Lesson #109: Trust your gut.

Two years after that treatment finished I received the call from my GP confirming I was 'in menopause'. Which sounds like a terrible place to be, at any time of day.

My daughter, I’m not proud to admit how winded I felt on hearing this news. Because enough time had passed since those mountain lion days. Those just-diagnosed days when the hollow fear of mortality allowed me to mean it when I said, "I don’t care what happens, just let me survive."

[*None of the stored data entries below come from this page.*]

Lemma lk_writer x : c_writeLock x <> 0 -> lk x WAL_WRITE_LOCK = Some true.
Proof. intros Hw. unfold lk. rewrite decide_True by done. by rewrite (proj2 (Z.eqb_neq _ _)). Qed.
Lemma lk_reader x : c_writeLock x = 0 -> lk x WAL_WRITE_LOCK = None.
Proof. intros Hw. unfold lk. rewrite decide_True by done. by rewrite Hw. Qed.
Lemma lk_ckpt x : lk x WAL_CKPT_LOCK = None.
Proof. unfold lk. rewrite decide_False by done. rewrite decide_False; [done|]. slots. Qed.
(** The write lock makes the difference between a writer and a reader. *)
Lemma lk_write x v : v <> 0 -> forall s, upd (lk x) WAL_WRITE_LOCK 1 (Some true) s = lk (set_c_write x v) s.
Proof.
  intros Hv s. unfold upd, lk. cbn [set_c_write c_writeLock c_readLock]. rewrite (proj2 (Z.eqb_neq _ _) Hv).
  destruct (decide (WAL_WRITE_LOCK <= s < WAL_WRITE_LOCK + 1)) as [H|H]; [rewrite decide_True by slots; done|]. by rewrite !(decide_False (P := s = WAL_WRITE_LOCK)) by slots.
Qed.
Lemma lk_release x : forall s, upd (lk x) WAL_WRITE_LOCK 1 None s = lk (set_c_write x 0) s.
Proof.
  intros s. unfold upd, lk. cbn [set_c_write c_writeLock c_readLock]. cbn [Z.eqb].
  destruct (decide (WAL_WRITE_LOCK <= s < WAL_WRITE_LOCK + 1)) as [H|H]; [rewrite decide_True by slots; done|]. by rewrite !(decide_False (P := s = WAL_WRITE_LOCK)) by slots.
Qed.
Lemma lk_leave x : 0 <= c_readLock x -> forall s, upd (lk x) (WAL_READ_LOCK (c_readLock x)) 1 None s = lk (set_c_read x (-1)) s.
Proof.
  intros Hr s. unfold upd, lk. cbn [set_c_read c_writeLock c_readLock].
  destruct (decide (WAL_READ_LOCK (c_readLock x) <= s < WAL_READ_LOCK (c_readLock x) + 1)) as [H|H].
  - rewrite !(decide_False (P := s = WAL_WRITE_LOCK)) by slots. by rewrite decide_False by lia.
  - case_decide; [done|]. rewrite !decide_False; [done|lia|slots].
Qed.
(** The two stores of the header and that of [nBackfill]. *)
Lemma reset_safe {A} c x j L (f : Conn -> Prog A) w g Q : Inv w g -> Own c w g L (Some (0, j)) None -> L WAL_WRITE_LOCK = Some true -> L WAL_CKPT_LOCK = None ->
  (forall i, 1 <= i < WAL_NREADER -> L (WAL_READ_LOCK i) = Some true) -> S j = length (w_commits w) -> 0 < mx w -> mxFrame (c_hdr x) = 0 -> nPage (c_hdr x) = nPage (w_hdr0 w) ->
  (forall w' g', Inv w' g' -> Own c w' g' L (Some (0, j)) None -> latest w' = latest w -> safe c (f (set_c_hdr x (seal (c_hdr x)))) w' g' Q) ->
  safe c (write_hdr x ≫= fun x => do_ (OStoreBackfill 0);; f x) w g Q.
Proof.
  intros HI Ho HW HC HR Hj Hmx H0 Hnp Hf. unfold write_hdr. set (h := seal (c_hdr x)).
  assert (forall w g, Own c w g L (Some (0, j)) None -> held w c WAL_WRITE_LOCK = Some true) as Hheld by (intros w0 g0 Ho0; by rewrite (o_locks _ _ _ _ _ _ Ho0)).
  apply safe_bind. apply (safe_do sz c _ (fun _ => tt)); [done|]. intros w1 g1 ch1 junk1 HI1 HR1. pose proof (own_rely _ _ _ _ _ _ _ _ _ HR1 Ho) as Ho1.
  destruct (r_write _ _ _ _ _ _ HR1 (Hheld _ _ Ho)) as (E1 & _ & Ec1 & _). cbn [exec_op Z.eqb]. intros _. eexists. split; [apply (hdr1_step sz c w1 g1 h HI1), (Hheld _ _ Ho1)|].
  apply (safe_do sz c _ (fun _ => tt)); [done|]. intros w2 g2 ch2 junk2 HI2 HR2. cbn [exec_op Z.eqb]. intros Hgood.
  destruct (r_write _ _ _ _ _ _ HR2 (Hheld _ _ Ho1)) as (E2 & E2' & Ec2 & _). cbn [set_hdr1 w_hdr0 w_hdr1 w_commits] in E2, E2', Ec2.
  assert (forall s, held w2 c s = L s) as HL2 by (intros s; rewrite (r_locks _ _ _ _ _ _ HR2); apply (o_locks _ _ _ _ _ _ Ho1)).
  assert (g_reg g2 !! c = Some (0, j)) as Hreg2 by (rewrite (r_reg _ _ _ _ _ _ HR2); apply (o_reg _ _ _ _ _ _ Ho1)).
  assert (forall k, k_owner k = c -> g_ck g2 <> Some k) as Hck2 by (intros k Hk E; apply (r_scan _ _ _ _ _ _ HR2 k Hk) in E; by apply (o_ck _ _ _ _ _ _ Ho1 k Hk) in E).
  pose proof (restart_applied sz w2 g2 h HI2) as Happ. destruct (restart_step sz c w2 g2 h j HI2) as [HI2' Hr2']; [by rewrite HL2|by rewrite HL2|intros i Hi; rewrite <- (HR i Hi); apply HL2|done|done|done|by rewrite Ec2, Ec1| |done| |done|].
  { unfold mx in *. by rewrite E2, E1. }
  { rewrite E2, E1. done. }
  eexists. split; [split; [exact HI2'|exact Hr2']|]. set (w2' := set_hdr0 w2 h (applied sz w2 h)) in *. set (g2' := {| g_base := length (w_commits w2); g_mid := None; g_reset := true; g_reg := g_reg g2; g_ck := g_ck g2 |}) in *.
  apply safe_ret. intros w3 g3 HI3 HR3. apply (safe_do sz c _ (fun _ => tt)); [done|]. intros w4 g4 ch4 junk4 HI4 HR4. cbn [exec_op]. intros _.
  pose proof (rely_trans _ _ _ _ _ _ _ _ HR3 HR4) as HR34.
  assert (held w2' c WAL_WRITE_LOCK = Some true) as Hw2' by (rewrite <- HW; apply HL2).
  destruct (r_write _ _ _ _ _ _ HR34 Hw2') as (_ & _ & Ec4 & _ & _ & _ & Er). cbn [g2' g_reset] in Er.
  destruct (reset_step sz c w4 g4 HI4) as [HI4' Hr4']; [by rewrite (r_locks _ _ _ _ _ _ HR34)|done|]. eexists. split; [split; [exact HI4'|exact Hr4']|].
  apply Hf; [done| |].
  2: { unfold latest at 1. cbn [set_info w_commits]. rewrite Ec4. unfold w2'. cbn [set_hdr0 w_commits]. rewrite last_snoc. cbn [fmap option_fmap option_map default snd from_option]. rewrite Happ.
    - unfold latest. by rewrite Ec2, Ec1.
    - unfold mx in *. by rewrite E2, E1.
    - done.
    - by rewrite E2, E1. }
  constructor.
  - intros s. cbn. rewrite <- HL2. apply (r_locks _ _ _ _ _ _ HR34).
  - cbn. rewrite (r_reg _ _ _ _ _ _ HR34). done.
  - intros k Hk. cbn. rewrite (r_scan _ _ _ _ _ _ HR34 k Hk). cbn [g2' g_ck]. split; [|done]. intros E. by destruct (Hck2 k Hk).
  - cbn. rewrite (r_mid _ _ _ _ _ _ HR34). done.
  - done.
Qed.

'What happens' was more tangible by the time I got that phone call. And menopause sounded disappointing and dusty. Maybe it’s my vanity, but the very word felt like someone had scrubbed out big chunks of my person. I felt less female, less powerful, less attractive, less strong. I just felt less.

Menopause feels like another badge I should proudly pin to my twenty-first century Equality Uniform. I am proud to call myself a feminist. But menopause? Menopause isn’t something discussed at the dinner table. Not even ours. I may be a woman who Instagrammed her bum cancer, but in the early days I could barely say the 'M' word aloud to your father without flinching. Because even in this time of growing enlightenment, I thought menopause needed to be suffered through.

Going through early menopause at thirty-six meant, much like the inducement of labour, I never knew what it felt like to naturally move into the next stage of my reproductive life. It hit me hard. I experienced hot flushes and night sweats like they should be named: 'scalding hives' and 'insomniac drenchings'. My belly became rotund in a way even pregnancy hadn’t reshaped. My skin, my hair, my mind: everything changed. Yet even then I – the person who seeks medical reassurance like others pop out for a coffee – dragged my feet to see the specialist.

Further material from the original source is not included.